Qatik loped up, his black suit now covered with white dust.
“I’ve found a place,” he said. “Just off the road, a facility of some kind. Industrial or farming related. A central building, a series of round cylinders as well, ten in all, on supports, with entrances near the base. Some are still standing.”
“Anyone living in them?” asked Qanik.
“Not that I could see,” said Qatik.
Qanik nodded, gestured the other mule forward with one hand. They followed him up to where the freeway had once crossed over another road—the bridge collapsed now. They clambered down the slope to the roadway below.
What Qatik had called cylinders Horkai recognized as silos. They weren’t far, only a few hundred feet from the freeway. The two or three largest had collapsed, caving in on one another, and were little more than bits and pieces of metal ribs now. But many of the others, smaller and perhaps shielded by the larger ones, were more or less intact.
They went toward them, the two mules pointing and nudging each other. They came close to one, walked around it until Qanik pointed to a huge tear in the metal. They moved on to the next one.
“What are you looking for?” asked Horkai, but neither of them answered.
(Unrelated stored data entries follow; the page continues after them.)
(** [r.setStatus]: the new [PostState] and [Status]; [None] is the error. *)
Definition setStatus (postState : list byte) (status : Z) (postStateOrStatus : list byte) : option (list byte * Z) :=
  if bool_decide (postStateOrStatus = receiptStatusSuccessfulRLP) then Some (postState, ReceiptStatusSuccessful)
  else if bool_decide (postStateOrStatus = receiptStatusFailedRLP) then Some (postState, ReceiptStatusFailed)
  else if (length postStateOrStatus =? HashLength)%nat then Some (postStateOrStatus, status)
  else None.

Section create.
Context (cr : Crypto).
Fixpoint create_bloom (bin : Z) (receipts : list Receipt) : outcome Z :=
  match receipts with
  | [] => Ok bin
  | receipt :: receipts => let! c := LogsBloom cr (r_Logs receipt) in create_bloom (Z.lor bin c) receipts
  end.
Definition CreateBloom (receipts : list Receipt) : outcome Bloom :=
  let! bin := create_bloom 0 receipts in
  BytesToBloom (big_Bytes bin).
End create.

(** *** [transaction.go] *)

Record Transaction := mkTransaction {
  tx_AccountNonce : Z;
  tx_Price : Z;
  tx_GasLimit : Z;
  tx_Recipient : option Address;
  tx_Amount : Z;
  tx_Payload : list byte;
  tx_V : Z;
  tx_R : Z;
  tx_S : Z
}.

#[global] Instance transaction_eq_decision : EqDecision Transaction.
Proof. solve_decision. Defined.
Definition Reset (s : StateDB) (root : Hash) : result dberror StateDB :=
  try! t := OpenTrie (db s) root in
  Good (clearJournalAndRefund
    (mkStateDB (db s) t ∅ ∅ (sdbErr s) (refund s) 0 0 0 ∅ 0 ∅ (jrnl s) (validRevisions s) (nextRevisionId s))).

Definition Prepare (s : StateDB) (th bh : Hash) (ti : Z) : StateDB :=
  mkStateDB (db s) (tr s) (stateObjects s) (stateObjectsDirty s) (sdbErr s) (refund s) th bh
    ti (logs s) (logSize s) (preimages s) (jrnl s) (validRevisions s) (nextRevisionId s).

Definition journal_append (s : StateDB) (e : journalEntry) : StateDB := set_journal s (j_append (jrnl s) e).

Definition setStateObject (s : StateDB) (o : stateObject) : StateDB :=
  set_objects s (<[address o := o]> (stateObjects s)).

Definition getStateObject (s : StateDB) (addr : Address) : option stateObject * StateDB :=
  match stateObjects s !! addr with
  | Some obj => (if deleted obj then None else Some obj, s)
  | None =>
      let (enc, err) := TryGet (tr s) (Address_Bytes addr) in
      if zlen enc =? 0 then (None, setError s err)
      else
        match decodeAccount enc with
        | Err _ => (None, s)
        | Good acc => let obj := newObject addr acc in (Some obj, setStateObject s obj)
        end
  end.

Definition createObject (s : StateDB) (addr : Address) : stateObject * option stateObject * StateDB :=
  let (prev, s) := getStateObject s addr in
  let newobj := setNonce (newObject addr zeroAccount) 0 in
  let s := match prev with
           | None => journal_append s (createObjectChange addr)
           | Some prev => journal_append s (resetObjectChange prev)
           end in
  (newobj, prev, setStateObject s newobj).

Definition GetOrNewStateObject (s : StateDB) (addr : Address) : stateObject * StateDB :=
  let (o, s) := getStateObject s addr in
  match o with
  | Some o => if deleted o then let '(o, _, s) := createObject s addr in (o, s) else (o, s)
  | None => let '(o, _, s) := createObject s addr in (o, s)
  end.

(** *** Logs, preimages, refunds *)

Definition AddLog (s : StateDB) (l : Log) : StateDB :=
  let s := journal_append s (addLogChange (thash s)) in
  let l := mkLog (log_Address l) (log_Topics l) (log_Data l) (log_BlockNumber l) (thash s) (txIndex s) (bhash s)
             (logSize s) (log_Removed l) in
  set_logs s (<[thash s := default [] (logs s !! thash s) ++ [l]]> (logs s)) (logSize s + 1).

Definition GetLogs (s : StateDB) (hash : Hash) : list Log := default [] (logs s !! hash).

Definition AddPreimage (s : StateDB) (hash : Hash) (preimage : list byte) : StateDB :=
  match preimages s !! hash with
  | Some _ => s
  | None => set_preimages (journal_append s (addPreimageChange hash)) (<[hash := preimage]> (preimages s))
  end.

Definition AddRefund (s : StateDB) (gas : Z) : StateDB :=
  let s := journal_append s (refundChange (refund s)) in
  set_refund s (u64 (refund s + gas)).

Definition SubRefund (s : StateDB) (gas : Z) : outcome StateDB :=
  let s := journal_append s (refundChange (refund s)) in
  if refund s <? gas then Panic else Ok (set_refund s (refund s - gas)).

Definition GetRefund (s : StateDB) : Z := refund s.

(** *** Reads *)

(** A read of an object: its caches go back to the map. *)
Definition read {A} (s : StateDB) (addr : Address) (dflt : A) (f : stateObject -> A * stateObject) : A * StateDB :=
  match getStateObject s addr with
  | (None, s) => (dflt, s)
  | (Some o, s) => let (v, o) := f o in (v, setStateObject s o)
  end.

Definition Exist (s : StateDB) (addr : Address) : bool * StateDB :=
  let (o, s) := getStateObject s addr in (match o with Some _ => true | None => false end, s).
Definition Empty (s : StateDB) (addr : Address) : bool * StateDB :=
  let (o, s) := getStateObject s addr in (match o with Some o => empty o | None => true end, s).
Definition GetBalance (s : StateDB) (addr : Address) : Z * StateDB :=
  let (o, s) := getStateObject s addr in (match o with Some o => Balance (data o) | None => 0 end, s).
Definition GetNonce (s : StateDB) (addr : Address) : Z * StateDB :=
  let (o, s) := getStateObject s addr in (match o with Some o => Nonce (data o) | None => 0 end, s).
Definition GetCodeHash (s : StateDB) (addr : Address) : Hash * StateDB :=
  let (o, s) := getStateObject s addr in (match o with Some o => BytesToHash (CodeHash (data o)) | None => 0 end, s).
Definition HasSuicided (s : StateDB) (addr : Address) : bool * StateDB :=
  let (o, s) := getStateObject s addr in (match o with Some o => suicided o | None => false end, s).
Definition GetCode (s : StateDB) (addr : Address) : option (list byte) * StateDB :=
  read s addr None (obj_Code (db s)).
Definition GetState (s : StateDB) (addr : Address) (hash : Hash) : Hash * StateDB :=
  read s addr 0 (fun o => obj_GetState (db s) o hash).
Definition GetCommittedState (s : StateDB) (addr : Address) (hash : Hash) : Hash * StateDB :=
  read s addr 0 (fun o => obj_GetCommittedState (db s) o hash).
The roof of the next was gone and they passed it by. The next still was slightly larger and they walked completely around it, squeezing their way through the gap between it and the next one. Finally Qatik turned, eyebrows raised.
“It will do,” Qanik stated.
With Horkai’s help they found the manual hatch release and Qatik tugged on it, but nothing happened. He pulled harder and Horkai heard the metal groan, but it was not until Qanik lumbered forward and grabbed hold as well that the hatch finally sprang open and tens of thousands of husks of long-dead beetles poured out, a fine powdery dust along with it.
When it had stopped, Qatik crunched to the top of the pile and, grabbing the lip of the chute, tried to pull his way in, but the opening was too small. He shucked the two backpacks and this time wriggled in. A moment later, his gloved hand was thrust back out, waited there, palm open.
“Come on,” said Qanik, and reached up to lift Horkai off his shoulders. He hung there helpless in the air, his lifeless legs dangling, like a child’s doll, and then Qanik thrust him up to the chute opening and Qatik’s hand closed around his shirt, dragging him awkwardly in, setting him down roughly on a narrow metal ledge.